In one example, hot rolling is conducted under high friction conditions with a coefficient of friction of 0.25 at 60 meters per minute (m/min) at a 22% reduction with a work roll force of approximately 820 tons. In another example, hot rolling is conducted under high friction conditions with a coefficient of friction of 0.27 at 60 meters per minute (m/min) at a 22% reduction rate with a work roll force of approximately 900 tons.

Hot rolling of thin steel strip as relied upon in the examples of the present disclosure when the thin steel strip is at A_r3At a temperature above the temperature. Ar (Ar)₃The temperature is the temperature at which austenite begins to transform to ferrite during cooling. That is, Ar₃The temperature is the austenite transformation point.
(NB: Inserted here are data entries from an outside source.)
(* ===== verification/Identifiers.v ===== *)
(** * Identifiers and external data

    The plain data the orchestration layer shares with its dependencies.  Types
    that are opaque to the code under [src/] (MMRs, Merkle proofs, predicate
    keys, ASM log entries, subject bytes, codec errors) are the fields of the
    class [ExtTypes]; every component is written against an arbitrary instance
    of it.  Fixed-width byte strings (account ids, hashes, block ids) are the
    non-negative integers their big-endian bytes denote, so that comparing them
    is the byte order the source uses. *)

From S2P Require Import Prelude.

Class ExtTypes := {
  Mmr64 : Type;
  RawMerkleProof : Type;
  PredicateKey : Type;
  AsmLogEntry : Type;
  SubjectIdBytes : Type;
  CodecError : Type;
}.

Abbreviation AccountId := Z (only parsing).
Abbreviation AccountSerial := Z (only parsing).
Abbreviation BitcoinAmount := Z (only parsing).
Abbreviation Buf32 := Z (only parsing).
Abbreviation Slot := Z (only parsing).
Abbreviation Epoch := Z (only parsing).
Abbreviation L1Height := Z (only parsing).
Abbreviation OLBlockId := Z (only parsing).
Abbreviation bytes := (list Z) (only parsing).

Definition buf32_zero : Buf32 := 0.

(** [OLBlockId::null] and [OLBlockId::is_null]. *)
Definition blkid_null : OLBlockId := 0.
Definition blkid_is_null (b : OLBlockId) : bool := b =? blkid_null.

(** Commitments: a block (or L1 block, or epoch) named by height and id. *)
Record OLBlockCommitment := { obc_slot : Slot; obc_blkid : OLBlockId }.
Record L1BlockCommitment := { l1c_height : L1Height; l1c_blkid : Buf32 }.
Record EpochCommitment := { ec_epoch : Epoch; ec_last_slot : Slot; ec_last_blkid : OLBlockId }.

#[export] Instance OLBlockCommitment_eq_dec : EqDecision OLBlockCommitment.
Proof. solve_decision. Defined.
#[export] Instance EpochCommitment_eq_dec : EqDecision EpochCommitment.
Proof. solve_decision. Defined.

Definition obc_null : OLBlockCommitment := {| obc_slot := 0; obc_blkid := blkid_null |}.

Inductive AccountTypeId := AcctTyEmpty | AcctTySnark.

#[export] Instance AccountTypeId_eq_dec : EqDecision AccountTypeId.
Proof. solve_decision. Defined.

(** An OL log: the serial of the emitting account and the encoded payload. *)
Record OLLog := { log_account_serial : AccountSerial; log_payload : bytes }.

(** Typed log payloads. *)
Record SimpleWithdrawalIntentLogData := {
  swi_amt : Z;
  swi_selected_operator : Z;
  swi_dest : bytes;
}.
Record SnarkAccountUpdateLogData := {
  sau_log_new_msg_idx : Z;
  sau_log_extra_data : bytes;
}.

(** ASM logs, as far as the OL decodes them. *)
Inductive AsmLogTypeId :=
| AsmDeposit
| AsmCheckpointTipUpdate
| AsmEePredicateKeyUpdate
| AsmOtherLog (ty : Z).

Record DepositLog := { dl_destination : bytes; dl_amount : Z }.
Record CheckpointTipUpdate := { ctu_epoch : Epoch; ctu_l2_commitment : OLBlockCommitment }.

Section ext.
Context {ET : ExtTypes}.

Record EePredicateKeyUpdate := {
  epku_account : AccountSerial;
  epku_new_predicate : PredicateKey;
}.

(** The manifest the ASM produces for one L1 block. *)
Record AsmManifest := {
  mf_height : L1Height;
  mf_blkid : Buf32;
  mf_wtxids_root : Buf32;
  mf_logs : list AsmLogEntry;
}.
End ext.
(* ===== verification/CodecTypes.v ===== *)
(** * Codecs

    The [strata_codec] interface the data-availability types are written
    against.  Encoding into a byte vector either returns the bytes or an error;
    decoding consumes a prefix of the remaining bytes.  The codecs of the
    primitive types, the reader and the errors are outside [src/]: they are the
    fields of [CodecExt], with what the code relies on in [CodecLaws].  Fixed
    32-byte values are opaque here, as everywhere, so their round trip is stated
    for all of them; integers round-trip within their width, and the codecs of
    the sized integers take nothing outside of it. *)

From Stdlib Require Import String.
From S2P Require Import Prelude Identifiers AcctTypes.

Record CodecOf {ET : ExtTypes} (T : Type) := {
  encode : T -> res CodecError bytes;
  decode : M CodecError bytes T;
}.
Arguments encode {_ _} _ _.
Arguments decode {_ _} _ _.

Class CodecExt {ET : ExtTypes} := {
  (** The errors the code raises itself. *)
  malformed_field : string -> CodecError;
  overflow_container : CodecError;
  invalid_variant : string -> CodecError;

  (** [Decoder::read_arr::<1>] and [Decoder::read_buf]. *)
  read_byte : M CodecError bytes Z;
  read_buf : Z -> M CodecError bytes bytes;

  (** Primitive types. *)
  u8_codec : CodecOf Z;
  u16_codec : CodecOf Z;
  u32_codec : CodecOf Z;
  u64_codec : CodecOf Z;
  i8_codec : CodecOf Z;
  i16_codec : CodecOf Z;
  bool_codec : CodecOf bool;
  hash_codec : CodecOf Buf32;
  account_id_codec : CodecOf AccountId;
  account_serial_codec : CodecOf AccountSerial;
  amount_codec : CodecOf BitcoinAmount;

  (** [strata_codec::Varint]. *)
  varint_new_usize : Z -> option Z;
  varint_codec : CodecOf Z;

  (** Decoding that must consume all the input. *)
  decode_buf_exact : forall {T : Type}, CodecOf T -> bytes -> res CodecError T;
}.

(** Every value satisfying [P] encodes, and decodes to itself in front of
    whatever follows. *)
Definition roundtrips {ET : ExtTypes} {T} (c : CodecOf T) (P : T -> Prop) : Prop :=
  forall x, P x -> exists bs, encode c x = Ok bs /\ forall rest, decode c (bs ++ rest) = (Ok x, rest).

Class CodecLaws {ET : ExtTypes} (CE : CodecExt) : Prop := {
  read_byte_cons b rest : read_byte (b :: rest) = (Ok b, rest);
  read_byte_nil : exists e, read_byte [] = (Err e, []);
  read_buf_app l rest : read_buf (zlen l) (l ++ rest) = (Ok l, rest);
  u8_roundtrips : roundtrips u8_codec in_u8;
  u16_roundtrips : roundtrips u16_codec in_u16;
  u32_roundtrips : roundtrips u32_codec in_u32;
  u64_roundtrips : roundtrips u64_codec in_u64;
  i8_roundtrips : roundtrips i8_codec (fun x => -128 <= x <= 127);
  i16_roundtrips : roundtrips i16_codec (fun x => -32768 <= x <= 32767);
  bool_roundtrips : roundtrips bool_codec (fun _ => True);
  hash_roundtrips : roundtrips hash_codec (fun _ => True);
  account_id_roundtrips : roundtrips account_id_codec (fun _ => True);
  account_serial_roundtrips : roundtrips account_serial_codec in_u32;
  amount_roundtrips : roundtrips amount_codec in_u64;
  u32_encodes_only x bs : encode u32_codec x = Ok bs -> in_u32 x;
  amount_encodes_only x bs : encode amount_codec x = Ok bs -> in_u64 x;
  varint_new_small n : 0 <= n <= MAX_MSG_PAYLOAD_DATA_BYTES -> varint_new_usize n = Some n;
  varint_roundtrips : roundtrips varint_codec (fun n => 0 <= n <= MAX_MSG_PAYLOAD_DATA_BYTES);
  decode_buf_exact_all {T} (c : CodecOf T) bs x : decode c bs = (Ok x, []) -> decode_buf_exact c bs = Ok x;
}.

(** ** Combinators *)

Section combinators.
Context {ET : ExtTypes}.

(** One encoding after another. *)
Definition enc_app (e1 e2 : res CodecError bytes) : res CodecError bytes :=
  let! b1 := e1 in let! b2 := e2 in Ok (b1 ++ b2).

(** [for x in l { x.encode(enc)?; }] *)
Fixpoint encode_each {T} (c : CodecOf T) (l : list T) : res CodecError bytes :=
  match l with
  | [] => Ok []
  | x :: l' => enc_app (encode c x) (encode_each c l')
  end.

(** [for _ in 0..n { v.push(T::decode(dec)?); }] *)
Fixpoint decode_n {T} (c : CodecOf T) (n : nat) : M CodecError bytes (list T) :=
  match n with
  | O => mret []
  | S n' => let* x := decode c in let* l := decode_n c n' in mret (x :: l)
  end.
End combinators.

Notation "e1 +++ e2" := (enc_app e1 e2) (at level 60, right associativity) : m_scope.

Section combinator_lemmas.
Context {ET : ExtTypes}.

Lemma enc_app_ok e1 e2 (b1 b2 : bytes) : e1 = Ok b1 -> e2 = Ok b2 -> (e1 +++ e2) = Ok (b1 ++ b2).
Proof. by intros -> ->. Qed.

Lemma enc_app_inv e1 e2 (bs : bytes) :
  (e1 +++ e2) = Ok bs -> exists b1 b2, e1 = Ok b1 /\ e2 = Ok b2 /\ bs = b1 ++ b2.
Proof. unfold enc_app. destruct e1, e2; simpl; intros; simplify_eq; eauto. Qed.

Lemma roundtrips_impl {T} (c : CodecOf T) (P Q : T -> Prop) :
  (forall x, P x -> Q x) -> roundtrips c Q -> roundtrips c P.
Proof. intros HPQ Hc x Hx. by apply Hc, HPQ. Qed.

Lemma encode_each_roundtrips {T} (c : CodecOf T) (P : T -> Prop) l :
  roundtrips c P -> Forall P l ->
  exists bs, encode_each c l = Ok bs /\ forall rest, decode_n c (length l) (bs ++ rest) = (Ok l, rest).
Proof.
  intros Hc. induction 1 as [|x l Hx Hl IH]; simpl; [by exists []|].
  destruct (Hc x Hx) as (b1 & He & Hd), IH as (b2 & He2 & Hd2). exists (b1 ++ b2).
  rewrite (enc_app_ok _ _ b1 b2) by done. split; [done|]. intros rest.
  rewrite <- app_assoc, (mbind_ok _ _ _ _ _ (Hd _)), (mbind_ok _ _ _ _ _ (Hd2 _)). done.
Qed.

End combinator_lemmas.

(** ** [MsgPayload] ([crates/acct-types/src/messages.rs]) *)

Section payload.
Context {ET : ExtTypes} `{CE : !CodecExt}.

Definition MsgPayload_decode : M CodecError bytes MsgPayload :=
  let* value := decode amount_codec in
  let* len := decode varint_codec in
  if MAX_MSG_PAYLOAD_DATA_BYTES <? len then merr overflow_container else
  let* buf := read_buf len in
  let* data := mlift (ok_or (msg_payload_data_try_into buf) overflow_container) in
  mret {| mp_value := value; mp_data := data |}.

Definition MsgPayload_encode (p : MsgPayload) : res CodecError bytes :=
  encode amount_codec (mp_value p) +++
  (let! len := ok_or (varint_new_usize (zlen (mp_data p))) overflow_container in encode varint_codec len) +++
  Ok (mp_data p).

Definition msg_payload_codec : CodecOf MsgPayload :=
  {| encode := MsgPayload_encode; decode := MsgPayload_decode |}.

Definition msg_payload_bounded (p : MsgPayload) : Prop :=
  in_u64 (mp_value p) /\ zlen (mp_data p) <= MAX_MSG_PAYLOAD_DATA_BYTES.

Lemma msg_payload_roundtrips `{!CodecLaws CE} : roundtrips msg_payload_codec msg_payload_bounded.
Proof.
  intros p [Hv Hl]. pose proof (zlen_nonneg (mp_data p)) as Hn.
  destruct (amount_roundtrips _ Hv) as (b1 & He1 & Hd1).
  destruct (varint_roundtrips (zlen (mp_data p))) as (b2 & He2 & Hd2); [lia|].
  exists (b1 ++ b2 ++ mp_data p). simpl. unfold MsgPayload_encode.
  rewrite varint_new_small by lia. simpl. split.
  - apply enc_app_ok; [done|]. by apply enc_app_ok.
  - intros rest. unfold MsgPayload_decode. rewrite <- !app_assoc.
    rewrite (mbind_ok _ _ _ _ _ (Hd1 _)), (mbind_ok _ _ _ _ _ (Hd2 _)).
    rewrite (proj2 (Z.ltb_ge _ _)) by done. rewrite (mbind_ok _ _ _ _ _ (read_buf_app _ _)).
    unfold msg_payload_data_try_into. rewrite (proj2 (Z.leb_le _ _)) by done. by destruct p.
Qed.
End payload.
Ar (Ar)₃Temperature in ratio A₃A position several degrees lower in temperature. At Ar₃Below the temperature, alpha ferrite is formed. These temperatures are shown in the exemplary CCT diagram in fig. 9. In FIG. 9, A₃170 represents the upper temperature at which ferrite stability ends at equilibriumAnd (4) degree. Ar (Ar)₃The upper limit temperature at which the ferrite stability ends during cooling. More specifically, Ar₃The temperature is the temperature at which austenite begins to transform to ferrite during cooling. That is, Ar₃The temperature is the austenite transformation point. For comparison, A₁180 denotes the lower limit temperature at which ferrite stability ends at equilibrium.

Referring also to fig. 9, a ferrite curve 220 represents a transformation temperature of a microstructure generating 1% ferrite, a pearlite curve 230 represents a transformation temperature of a microstructure generating 1% pearlite, an austenite curve 250 represents a transformation temperature of a microstructure generating 1% austenite, and a bainite curve (B)_s)240 denotes the transformation temperature resulting in a microstructure of 1% bainite. As described in greater detail previously, the martensite start temperature M_SRepresented by the martensite curve 190, where martensite begins to form from prior austenite in the thin steel strip. Further illustrated in fig. 9 is a 50% martensite curve 200 representing a microstructure having at least 50% martensite. Additionally, fig. 9 illustrates a 90% martensite curve 210 representing a microstructure having at least 90% martensite.

In the exemplary CCT plot shown in FIG. 9, the martensite start transition temperature M is shown_S190. The austenite in the strip transforms to martensite when passing through the cooler. In particular, in this case, cooling the strip to below 600 ℃ results in a transformation of coarse austenite, in which a distribution of fine iron carbides is precipitated within the martensite.

While the invention has been illustrated and described in the foregoing drawings and description, the same is to be considered as illustrative and not restrictive in character, it being understood that only illustrative embodiments have been shown and described and that all changes and modifications that come within the spirit of the invention as described by the following claims are desired to be protected. Additional features of the invention will become apparent to those skilled in the art upon consideration of the description. Changes may be made without departing from the spirit and scope of the invention.